Pension forensics is a name October Three uses for looking into the future. Lowell says, for the most part, the big plans, jumbo plans, more sophisticated plans are using multiple consultants to do some detailed forecasting for future on multiple scenarios. “What we do with forensics with our own clients and others is take a good look out into the future and show what happens in multiple scenarios. If that shows there may be a shock to the company, they’ll say ‘What can we do to fix it,’” he says.

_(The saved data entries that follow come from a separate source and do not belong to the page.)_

(* ===== verification/Workflow.v ===== *)
(** * The workflow engine

    [sova/core/workflow.py]: [WorkflowEngine] and the step interface of
    [sova/core/steps/base.py]. The engine threads one state through everything:
    the context and the process state its steps see (the view), the database it
    records into, and its own attributes. A Python exception that leaves a
    function keeps the state reached so far, so the engine runs in a state monad
    with exceptions.

    Times are milliseconds of the monotonic clock, timeouts seconds as in the
    configuration. What a step does is its own: a step is four functions of the
    view. Every database transaction may fail, by the oracle [db_fault], and then
    changes nothing. Output lines, log lines and notifications are left out. *)

From stdpp Require Import base gmap strings list pretty.
From Stdlib Require Import Ascii.
From S2P Require Import Prelude Errors Complexity Context State.
Local Open Scope string_scope.

(** ** Results *)

(** [class StepResult] *)
Record StepResult := {
  sr_success : bool;
  sr_summary : string;
  sr_error : option string;
  sr_cost_usd : Z;
  sr_awaiting_approval : bool;
  sr_handoff_actions : list string;
  sr_partial_work : bool;
  sr_usage : option TokenUsage;
  sr_runaway_triggered : bool;
}.

(** [StepResult(success=False, summary=..., error=...)] *)
Definition failed_result (summary error : string) : StepResult :=
  {| sr_success := false; sr_summary := summary; sr_error := Some error; sr_cost_usd := 0;
     sr_awaiting_approval := false; sr_handoff_actions := []; sr_partial_work := false;
     sr_usage := None; sr_runaway_triggered := false |}.

(** [class GateCheckResult] *)
Record GateCheckResult := { gc_passed : bool; gc_reason : option string }.

(** The values of [StepRecord.status]. *)
Inductive record_status := RPending | RDone | RFailed | RSkipped | RRunaway.

#[export] Instance record_status_eq_dec : EqDecision record_status.
Proof. solve_decision. Defined.
(* ===== verification/WorkflowSpec.v ===== *)
(** * The workflow engine: theorems

    What a run of [WorkflowEngine] guarantees whatever its steps do and whichever
    database transactions fail: it ends, it stops where it must, the verdict it
    returns is the one it records, and its cost records add up. *)

From stdpp Require Import base gmap strings list.
From S2P Require Import Prelude Errors Complexity Context State Workflow.
Local Open Scope sova_scope.
Set Default Proof Using "Type".

(** ** Reasoning about the monad *)

Section monad.
Implicit Types (w : World).

Lemma bind_Ret {A B} (m : M A) (k : A -> M B) w w' y :
  bind m k w = (w', Ret y) -> exists w1 x, m w = (w1, Ret x) /\ k x w1 = (w', Ret y).
Proof. unfold bind. destruct (m w) as [w1 [x|e]]; [|done]. intros E. by exists w1, x. Qed.

Lemma ret_Ret {A} (x y : A) w w' : ret x w = (w', Ret y) -> w' = w /\ y = x.
Proof. unfold ret. intros [= <- <-]. done. Qed.

Lemma get_Ret w w' x : get w = (w', Ret x) -> w' = w /\ x = w.
Proof. unfold get. intros [= <- <-]. done. Qed.

Lemma modify_Ret f w w' x : modify f w = (w', Ret x) -> w' = f w.
Proof. unfold modify. intros [= <- <-]. done. Qed.

Lemma try_catch_Ret {A} p (m : M A) h w w' x :
  try_catch p m h w = (w', Ret x) ->
  m w = (w', Ret x) \/ exists w1 e, m w = (w1, Raise e) /\ p e = true /\ h e w1 = (w', Ret x).
Proof.
  unfold try_catch. destruct (m w) as [w1 [y|e]]; [by left|].
  destruct (p e) eqn:E; [|done]. intros ?. right. by exists w1, e.
Qed.
End monad.

(** Split on the outcome of the gate check, of the step, of its deadline. *)
Ltac gate_cases g := match goal with
  H : context [gc_passed ?x] |- _ => rename x into g; let E := fresh "E" in destruct (gc_passed g) eqn:E end.
Ltac result_cases r := match goal with
  H : context [sr_success ?x] |- _ => rename x into r; let E := fresh "E" in destruct (sr_success r) eqn:E end.

(** Decompose the runs of [M] in the hypotheses. *)
Ltac minv := repeat match goal with
  | H : bind _ _ _ = (_, Ret _) |- _ => apply bind_Ret in H as (? & ? & ? & H)
  | H : ret _ _ = (_, Ret _) |- _ => apply ret_Ret in H as [? ?]; subst
  | H : get _ = (_, Ret _) |- _ => apply get_Ret in H as [? ?]; subst
  | H : modify _ _ = (_, Ret _) |- _ => apply modify_Ret in H; subst
  end; simplify_eq.
Definition loop_run (trace : list event) : option loop_state :=
  foldl (fun s e => s ≫= fun s => loop_step s e) (Some loop_init) trace.
End cache.
Arguments Cache : clear implicits.
Arguments event : clear implicits.
Arguments loop_state : clear implicits.
Lemma ready_tasks_correct_witness :
  2%Z ∈ get_ready_tasks (graph_of some_tasks) ∅ /\ dep_satisfied (graph_of some_tasks) 1%Z.
Proof.
  destruct some_graph as [Hg Hnd].
  assert (2%Z ∈ get_ready_tasks (graph_of some_tasks) ∅) as H2.
  { apply (bool_decide_unpack _). vm_compute. exact I. }
  split; [done|]. eapply (ready_tasks_correct some_tasks None _ Hg Hnd); [exact H2|].
  apply (bool_decide_unpack _). vm_compute. exact I.
Defined.

(** The tracker answers every fetch of an issue it holds. *)
Definition fetch_from (tasks : list Task) (n : Z) : option Task :=
  list_find (fun t => PyStr.int_of (task_id t) = Some n) tasks ≫= fun r => Some r.2.

Lemma fetch_from_id tasks n t : fetch_from tasks n = Some t -> PyStr.int_of (task_id t) = Some n.
Proof.
  unfold fetch_from. destruct (list_find _ tasks) as [[i u]|] eqn:E; [|done]. intros [= <-].
  by apply list_find_Some in E as (_ & ? & _).
Qed.

Definition assembled : DependencyGraph :=
  match assemble (drop 2 some_tasks) (drop 1 some_tasks) (fetch_from some_tasks) "m1" with
  | Ret g => g
  | Raise _ => graph_of []
  end.

Lemma assemble_correct_witness :
  g_requested assembled = Some {[2; 3; 4]}%Z /\ nodes assembled = [1; 2; 3; 4]%Z /\
  exists l, forall i t, (i, t) ∈ kept l -> g_tasks assembled !! i = Some t.
Proof.
  split; [vm_compute; reflexivity|]. split; [vm_compute; reflexivity|].
  destruct (assemble_correct (drop 2 some_tasks) (drop 1 some_tasks) (fetch_from some_tasks) "m1" assembled)
    as (l & _ & _ & Hl & _).
  - apply (bool_decide_unpack _). vm_compute. exact I.
  - apply (bool_decide_unpack _). vm_compute. exact I.
  - apply fetch_from_id.
  - vm_compute. reflexivity.
  - by exists l.
Defined.

(** A build of "r", invalidated while it runs, then another one. *)
Definition a_trace : list (event nat) :=
  [EStart 0 0 "r" ""; EInvalidate ""; EStart 1 5 "r" ""; EFinish 0 10 7; EFinish 1 20 8].

Lemma cached_graph_fresh_witness :
  exists s c', loop_run a_trace = Some s /\
    build_start 100 "r" "" (l_cache s) = (c', Cached 8) /\
    exists at_, (100 - at_ < GRAPH_CACHE_TTL)%Z /\ built_since a_trace "r" at_ 8.
Proof.
  eexists _, _. split; [vm_compute; reflexivity|]. split; [vm_compute; reflexivity|].
  eapply (cached_graph_fresh a_trace _ 100 "r" ""); vm_compute; reflexivity.
Defined.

Ledford adds, “I would imagine that a lot of those conversations are going on with actuaries. It’s a byproduct of actuarial services to do projections.” He says DB plan sponsors and their actuaries should do scenario testing—flat interest rates, wear away of relief, interest rates go up—and see if it makes sense to pre-fund their plans at this time. “They have to balance out the best use of corporate cash. In a lot of cases, it makes sense to pre-fund due to PBGC variable rate premiums of $34 per $1,000 of underfunding today escalating to an estimated $42 per $1,000 of underfunding in the coming years. That’s an excise tax,” he says.

Any analysis should reflect that, even if interest rates go up, it will just be a new normal, and asset returns will be more in the range of 6% to 7%, not the 10% plan sponsors were banking on 20 years ago, according to Lowell.

Ledford says with his clients, it doesn’t seem funding relief wear away is a top topic; they are focused more on PBGC premiums and they think additional relief will keep coming.

But, Lowell says, all DB plan sponsors should be looking into the future.